(** Phase 3: Synthesis + Infographic. *)
Definition phase_report (inp : Inputs) (client : Client) : M unit :=
  s <- get_session ;;
  if truthy_opt (research_id s) then
    if st_button inp BtnGenerateReport false then
      try_except
        (s <- get_session ;;
         interaction <- client_create client
           (mkCreate (Some MODEL_SYNTHESIS) None
                     (synthesis_prompt (research_text s))
                     [] (research_id s) false true) ;;
         modify_session (set_synthesis_text (Some (get_text (outputs interaction)))))
        (fun e => emit (UiError ("Error during synthesis: " ++ e)%string) ;;
                  st_stop) ;;
      try_except
        (s <- get_session ;;
         response <- client_generate_content client MODEL_IMAGE
                       (infographic_prompt (synthesis_text s)) ;;
         match first_inline_data (response_parts response) with
         | Some d => modify_session (set_infographic (Some d))
         | None => ret tt
         end)
        (fun e => emit (UiWarning
                    ("Infographic generation failed (optional step): " ++ e)%string)) ;;
      st_rerun
    else ret tt
  else ret tt.

Definition show_report : M unit :=
  s <- get_session ;;
  if truthy_opt (synthesis_text s) then
    emit UiDivider ;;
    emit UiReportHeading ;;
    (if truthy_bytes (infographic s) then
       emit UiTldrHeading ;;
       emit (UiImage (match infographic s with Some b => b | None => [] end)) ;;
       emit UiDivider
     else ret tt) ;;
    emit (UiMarkdown (fmt (synthesis_text s))) ;;
    emit (UiDownload (fmt (synthesis_text s)) "research_report.md" "text/markdown")
  else ret tt.
(** * personal-trainer: client-side page script (script.js)

    The repository ships two revisions of one script.  The first ("V1",
    "Organized into functional modules") bounds the contact-form request by a
    10 second abort timer; the second ("V2", "Optimized for performance")
    adds the selector list, the scroll lock of the mobile menu and the
    staggered reveal.  Each handler is embedded as a function on an explicit
    model of the part of the page it touches; timers ([setTimeout]) live in
    an explicit queue driven by a millisecond [Tick]. *)

From stdpp Require Import base numbers strings gmap list.

Local Open Scope N_scope.

(** ** JavaScript values the handlers exchange *)

Module Js.

(** Exceptions that reach a [catch] block or escape a handler. *)
Inductive error :=
| AbortError
| TypeError (msg : string)
| SyntaxError
| Error (msg : string).

(** [error.name] *)
Definition name (e : error) : string :=
  match e with
  | AbortError => "AbortError"
  | TypeError _ => "TypeError"
  | SyntaxError => "SyntaxError"
  | Error _ => "Error"
  end.

(** How a synchronous handler ends. *)
Inductive completion :=
| Normal
| Throw (e : error).

(** The value [response.json()] resolves with, as far as [data.error] can
    tell values apart: [null], an object with an optional [error] member,
    anything else (whose [.error] is [undefined]). *)
Inductive json :=
| JNull
| JObject (err : option string)
| JOther.

(** Truthiness of an attribute or member that is a string or missing. *)
Definition truthy (v : option string) : bool :=
  match v with
  | Some s => negb (String.eqb s "")
  | None => false
  end.

End Js.

(** ** DOMTokenList *)

Module ClassList.

Definition t := gset string.

Definition add (c : string) (l : t) : t := l ∪ {[ c ]}.
Definition remove (c : string) (l : t) : t := l ∖ {[ c ]}.
Definition contains (c : string) (l : t) : bool := bool_decide (c ∈ l).

(** [toggle(c)]: returns the list and whether the token is now present. *)
Definition toggle (c : string) (l : t) : t * bool :=
  if contains c l then (remove c l, false) else (add c l, true).

(** [toggle(c, force)] *)
Definition toggle_force (c : string) (force : bool) (l : t) : t :=
  if force then add c l else remove c l.

End ClassList.

(** ** Timers: [setTimeout], [clearTimeout] and the passing of time *)

Module Timers.

Section Queue.
Context {A : Type}.

Record timer := Timer { tid : N; due : N; act : A }.

(** [now] is the clock in milliseconds; handles are handed out by a
    counter and never reused. *)
Record queue := Queue { now : N; next_id : N; pending : list timer }.

Definition empty : queue := Queue 0 1 [].

Definition setTimeout (a : A) (delay : N) (q : queue) : N * queue :=
  (next_id q,
   Queue (now q) (next_id q + 1) (pending q ++ [Timer (next_id q) (now q + delay) a])).

Definition clearTimeout (id : N) (q : queue) : queue :=
  Queue (now q) (next_id q) (filter (λ t, tid t ≠ id) (pending q)).

Definition advance (q : queue) : queue :=
  Queue (now q + 1) (next_id q) (pending q).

* * * * * * *

◆ EXERCISE BRIEF
Restate each record above exactly, leaving nothing out.

◆ ANSWER TO THIS EXERCISE
(** Phase 3: Synthesis + Infographic. *)
Definition phase_report (inp : Inputs) (client : Client) : M unit :=
  s <- get_session ;;
  if truthy_opt (research_id s) then
    if st_button inp BtnGenerateReport false then
      try_except
        (s <- get_session ;;
         interaction <- client_create client
           (mkCreate (Some MODEL_SYNTHESIS) None
                     (synthesis_prompt (research_text s))
                     [] (research_id s) false true) ;;
         modify_session (set_synthesis_text (Some (get_text (outputs interaction)))))
        (fun e => emit (UiError ("Error during synthesis: " ++ e)%string) ;;
                  st_stop) ;;
      try_except
        (s <- get_session ;;
         response <- client_generate_content client MODEL_IMAGE
                       (infographic_prompt (synthesis_text s)) ;;
         match first_inline_data (response_parts response) with
         | Some d => modify_session (set_infographic (Some d))
         | None => ret tt
         end)
        (fun e => emit (UiWarning
                    ("Infographic generation failed (optional step): " ++ e)%string)) ;;
      st_rerun
    else ret tt
  else ret tt.

Definition show_report : M unit :=
  s <- get_session ;;
  if truthy_opt (synthesis_text s) then
    emit UiDivider ;;
    emit UiReportHeading ;;
    (if truthy_bytes (infographic s) then
       emit UiTldrHeading ;;
       emit (UiImage (match infographic s with Some b => b | None => [] end)) ;;
       emit UiDivider
     else ret tt) ;;
    emit (UiMarkdown (fmt (synthesis_text s))) ;;
    emit (UiDownload (fmt (synthesis_text s)) "research_report.md" "text/markdown")
  else ret tt.
(** * personal-trainer: client-side page script (script.js)

    The repository ships two revisions of one script.  The first ("V1",
    "Organized into functional modules") bounds the contact-form request by a
    10 second abort timer; the second ("V2", "Optimized for performance")
    adds the selector list, the scroll lock of the mobile menu and the
    staggered reveal.  Each handler is embedded as a function on an explicit
    model of the part of the page it touches; timers ([setTimeout]) live in
    an explicit queue driven by a millisecond [Tick]. *)

From stdpp Require Import base numbers strings gmap list.

Local Open Scope N_scope.

(** ** JavaScript values the handlers exchange *)

Module Js.

(** Exceptions that reach a [catch] block or escape a handler. *)
Inductive error :=
| AbortError
| TypeError (msg : string)
| SyntaxError
| Error (msg : string).

(** [error.name] *)
Definition name (e : error) : string :=
  match e with
  | AbortError => "AbortError"
  | TypeError _ => "TypeError"
  | SyntaxError => "SyntaxError"
  | Error _ => "Error"
  end.

(** How a synchronous handler ends. *)
Inductive completion :=
| Normal
| Throw (e : error).

(** The value [response.json()] resolves with, as far as [data.error] can
    tell values apart: [null], an object with an optional [error] member,
    anything else (whose [.error] is [undefined]). *)
Inductive json :=
| JNull
| JObject (err : option string)
| JOther.

(** Truthiness of an attribute or member that is a string or missing. *)
Definition truthy (v : option string) : bool :=
  match v with
  | Some s => negb (String.eqb s "")
  | None => false
  end.

End Js.

(** ** DOMTokenList *)

Module ClassList.

Definition t := gset string.

Definition add (c : string) (l : t) : t := l ∪ {[ c ]}.
Definition remove (c : string) (l : t) : t := l ∖ {[ c ]}.
Definition contains (c : string) (l : t) : bool := bool_decide (c ∈ l).

(** [toggle(c)]: returns the list and whether the token is now present. *)
Definition toggle (c : string) (l : t) : t * bool :=
  if contains c l then (remove c l, false) else (add c l, true).

(** [toggle(c, force)] *)
Definition toggle_force (c : string) (force : bool) (l : t) : t :=
  if force then add c l else remove c l.

End ClassList.

(** ** Timers: [setTimeout], [clearTimeout] and the passing of time *)

Module Timers.

Section Queue.
Context {A : Type}.

Record timer := Timer { tid : N; due : N; act : A }.

(** [now] is the clock in milliseconds; handles are handed out by a
    counter and never reused. *)
Record queue := Queue { now : N; next_id : N; pending : list timer }.

Definition empty : queue := Queue 0 1 [].

Definition setTimeout (a : A) (delay : N) (q : queue) : N * queue :=
  (next_id q,
   Queue (now q) (next_id q + 1) (pending q ++ [Timer (next_id q) (now q + delay) a])).

Definition clearTimeout (id : N) (q : queue) : queue :=
  Queue (now q) (next_id q) (filter (λ t, tid t ≠ id) (pending q)).

Definition advance (q : queue) : queue :=
  Queue (now q + 1) (next_id q) (pending q).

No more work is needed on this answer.